Aujourd’hui, nous sommes très en colère, de la situation telle qu’elle se présente. Nous avons le devoir de soutenir les élus locaux, qui représentent les populations»
Depuis le 20 octobre 2008, la commission départementale de la Présence Postale, (conseillers régionaux, conseillers généraux, et maires), a envoyé sa démission au Préfet de l’Ariège.
Au cours de ce point presse, Jean-Christophe Bonrepaux expliquait: «nous ne rompons pas le dialogue avec La Poste, nous faisons un constat d’échec. Nous constatons que cette commission de Présence Postale ne sert à rien sinon à ce que les élus écoutent poliment la propagande sur la politique publicitaire de la Poste […]
Aujourd’hui, c’est un discours unilatéral, et c’est une tentative de propagande de la part de la Poste […] Quand on parle de la Poste, on sait bien où on veut nous emmener: ouverture du capital, et derrière […] privatisation. C’est contre tout cela, que nous devons nous élever […]
Le gouvernement a une responsabilité dans cette affaire»
De son côté, Josée Souque intervenait également: «ce n’est pas que le milieu rural qui est touché, c’est aussi dans le milieu urbain, dans les quartiers où pour la Poste ce n’est pas rentable.
Aujourd’hui, le gouvernement est engagé dans un regroupement de tout cela pour faire une ouverture au capital qui est prévue en 2011 […]
Aujourd’hui, avec la crise financière actuelle, je ne sais pas si on peut faire trop confiance au capital privé, notamment pour assurer les missions de service public»
Raymond Coumes concluait: «il y a deux services publics qui, dans le milieu rural, sont particulièrement sensibles.

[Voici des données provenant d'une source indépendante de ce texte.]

(** * mc-printer: palette resolution, colour matching, image sampling,
      mesh rasterisation and the build scheduler

    A shallow embedding of the printing pipeline of the repository:
    - [mc-colors.js], the last part of [src/index.js]
      ([parsePaletteString], [getBlockFromColor]),
    - [index.js], in its current version, the middle part of
      [src/index.js] ([getBlock], [buildImage], [buildGif], the print
      state, [resolvePaletteArgument] and the [stop] command),
    - [model-builder.js] ([parseModelData], [buildLine], [buildTriangle],
      [buildQuad], [buildModel]).

    Conventions.
    - JavaScript numbers are modelled by exact numbers: integers by [Z],
      the others by [Q]; rounding of doubles is outside the model.
    - [undefined] is [None].
    - Strings are sequences of one-byte code units.
    - A JSON object used as a dictionary is a [gmap] over its own keys.
    - Host functions whose source is not part of the modelled files
      (the two colour-distance modules, [Math.hypot], [parseFloat]) are
      fields of the class [Host]; the theorems hold for every host.
    - The loops of a build take fuel, one unit a turn; the theorems say
      how much is enough. *)

From Stdlib Require Import ZArith QArith Qround Qminmax Lia Bool Ascii String List.
From stdpp Require Import base option list strings gmap pretty.

Local Open Scope string_scope.
Local Open Scope Z_scope.
Local Open Scope list_scope.

(** ** JavaScript string helpers *)

Module Js.

(** [s.split(sep)] for a one-character separator: never empty, the empty
    string gives one empty piece. *)
Fixpoint split (sep : ascii) (s : string) : list string :=
  match s with
  | EmptyString => [EmptyString]
  | String c rest =>
      if Ascii.eqb c sep then EmptyString :: split sep rest
      else match split sep rest with
           | [] => [String c EmptyString]
           | w :: ws => String c w :: ws
           end
  end.

(** The character does not occur in the string. *)
Fixpoint lacks (sep : ascii) (s : string) : bool :=
  match s with
  | EmptyString => true
  | String c rest => negb (Ascii.eqb c sep) && lacks sep rest
  end.

End Js.

(** ** Data model *)

(** A channel value read from an image or a palette; [None] is
    [undefined]. *)
Definition Chan := option Z.
Definition RGB : Type := Chan * Chan * Chan.

(** [[r, g, b, alpha]] *)
Record Sample := mkSample { sR : Chan; sG : Chan; sB : Chan; sAlpha : Chan }.

(** An entry of [palettes.json]. *)
Record Swatch := mkSwatch { block : string; average : RGB; dominant : RGB }.

(** [settings.color] *)
Inductive ColorKey := Average | Dominant.

(** [settings.mode] and the [mode] argument, compared to ['LAB']. *)
Inductive Metric := MRGB | MLAB.

Record Settings := mkSettings {
  color : ColorKey;
  mode : Metric;
  chunkSize : Z;
  commands : bool
}.

(** [swatch[settings.color]] *)
Definition swatchColor (k : ColorKey) (s : Swatch) : RGB :=
  match k with Average => average s | Dominant => dominant s end.

(** The palette argument of [getBlockFromColor]: a key such as
    ["concrete+terracotta"], or an array of swatches. *)
Inductive PaletteArg :=
| PaletteKey (key : string)
| PaletteList (swatches : list Swatch).

(** The functions the modelled files call but do not define. *)
Class Host := {
  (** [colourDistances.rgb(r1, g1, b1, r2, g2, b2)] *)
  colourDistances_rgb : Chan -> Chan -> Chan -> Chan -> Chan -> Chan -> Q;
  (** [antiColor.rgb2lab] and [antiColor.deltaE] *)
  LabColor : Type;
  antiColor_rgb2lab : RGB -> LabColor;
  antiColor_deltaE : LabColor -> LabColor -> Q;
  (** [Math.hypot(dx, dy, dz)] *)
  Math_hypot : Q -> Q -> Q -> Q;
  (** [parseFloat]; [None] is [NaN] *)
  parseFloat : string -> option Q
}.
(** A failure in a step is the failure of the run. *)
Lemma generate_knn_dataset_ids_error (n p x : nat) (f : string) (up : bool)
    (s s1 s2 : nat) (train test : list (list Q)) (e : exn) :
  np_random_rand_f32 bits n p s = inr (train, s1) ->
  np_random_rand_f32 bits x p s1 = inr (test, s2) ->
  assign_ids bits n x up s2 = inl e ->
  generate_knn_dataset bits n p x f up s = inl e.
Proof.
  intros H1 H2 H3. unfold generate_knn_dataset, bind.
  now rewrite H1, H2, H3.
Qed.

Lemma generate_knn_dataset_knn_error (n p x : nat) (f : string) (up : bool)
    (s s1 s2 s3 : nat) (train test : list (list Q))
    (ids : option (list Z) * option (list (list Z))) (e : exn) :
  np_random_rand_f32 bits n p s = inr (train, s1) ->
  np_random_rand_f32 bits x p s1 = inr (test, s2) ->
  assign_ids bits n x up s2 = inr (ids, s3) ->
  knn_loop (knn_query up n train (fst ids) (snd ids) test) (seq 0 x) = inl e ->
  generate_knn_dataset bits n p x f up s = inl e.
Proof.
  intros H1 H2 H3 H4. unfold generate_knn_dataset, bind, lift.
  now rewrite H1, H2, H3, H4.
Qed.

End RunFacts.

(** ** Step 1: the generated matrices *)

(** C6, as stated, fails: when every raw draw is [2^53 - 1] the float64
    entries are [1 - 2^-53], and the float32 cast rounds them to [1]; the
    run (n = 100, p = 1, x = 1, no predicates) succeeds with a train matrix
    whose entries are not in [0,1). *)
Lemma float32_entry_reaches_one :
  exists r s',
    generate_knn_dataset (fun _ => (2 ^ 53 - 1)%Z) 100 1 1 "out.hdf5" false 0
      = inr (r, s') /\
    ~ entries in_unit_half_open (train_data r).
Proof.
  eexists _, _. split; [vm_compute; reflexivity|].
  cbn [train_data]. intros H.
  inversion H as [|row rows Hrow _]; subst.
  inversion Hrow as [|v vs Hv _]; subst.
  destruct Hv as [_ Hlt]. revert Hlt. vm_compute. discriminate.
Qed.
Section MonadEquations.
Context {W A B : Type}.
Implicit Types (f : A -> M W B) (w : W).

Lemma bind_get (f : W -> M W B) w : (get ≫= f) w = f w w.
Proof. done. Qed.

Lemma bind_gets (g : W -> A) f w : (gets g ≫= f) w = f (g w) w.
Proof. done. Qed.

Lemma bind_modify (g : W -> W) (f : unit -> M W B) w : (modify g ≫= f) w = f tt (g w).
Proof. done. Qed.

Lemma bind_mret (a : A) f w : (mret a ≫= f) w = f a w.
Proof. done. Qed.

Lemma bind_lift (a : A) f w : (lift (Ret a) ≫= f) w = f a w.
Proof. done. Qed.

Lemma bind_lift_throw e f w : (lift (@Throw A e) ≫= f) w = (Throw e, w).
Proof. done. Qed.

Lemma bind_throw' e f w : (throw e ≫= f) w = (Throw e, w).
Proof. done. Qed.

Lemma bind_when_true (n : M W unit) (f : unit -> M W B) w : (when true n ≫= f) w = (n ≫= f) w.
Proof. done. Qed.

Lemma bind_when_false (n : M W unit) (f : unit -> M W B) w : (when false n ≫= f) w = f tt w.
Proof. done. Qed.

Lemma bind_assoc {C} (n : M W A) f (g : B -> M W C) w : ((n ≫= f) ≫= g) w = (n ≫= (fun a => f a ≫= g)) w.
Proof. unfold mbind, M_bind. by destruct (n w) as [[]]. Qed.

End MonadEquations.

(** ** Automation *)

Create HintDb kio.
Create HintDb tame.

Il s’agit de la Poste et de l’école […] Là, nous ne transigerons pas! Nous nous battrons jusqu’à la fin pour sauver ces services qui sont la vie au niveau des communes rurales»
Revenant aux problèmes de la Poste, il précisait: «des regroupements postaux sont prévus. C’est le cas notamment entre Lavelanet, Bélesta, et Querigut, puis entre Varilhes et La Tour du Crieu, entre Ax-les-Thermes et les Cabannes, entre Le Mas d’Azil, La Bastide de Sérou et Daumazan»
Le 23 octobre à 18h, les représentants du collectif et les organisations syndicales se rencontreront, pour adopter une conduite à tenir dans les prochaines semaines.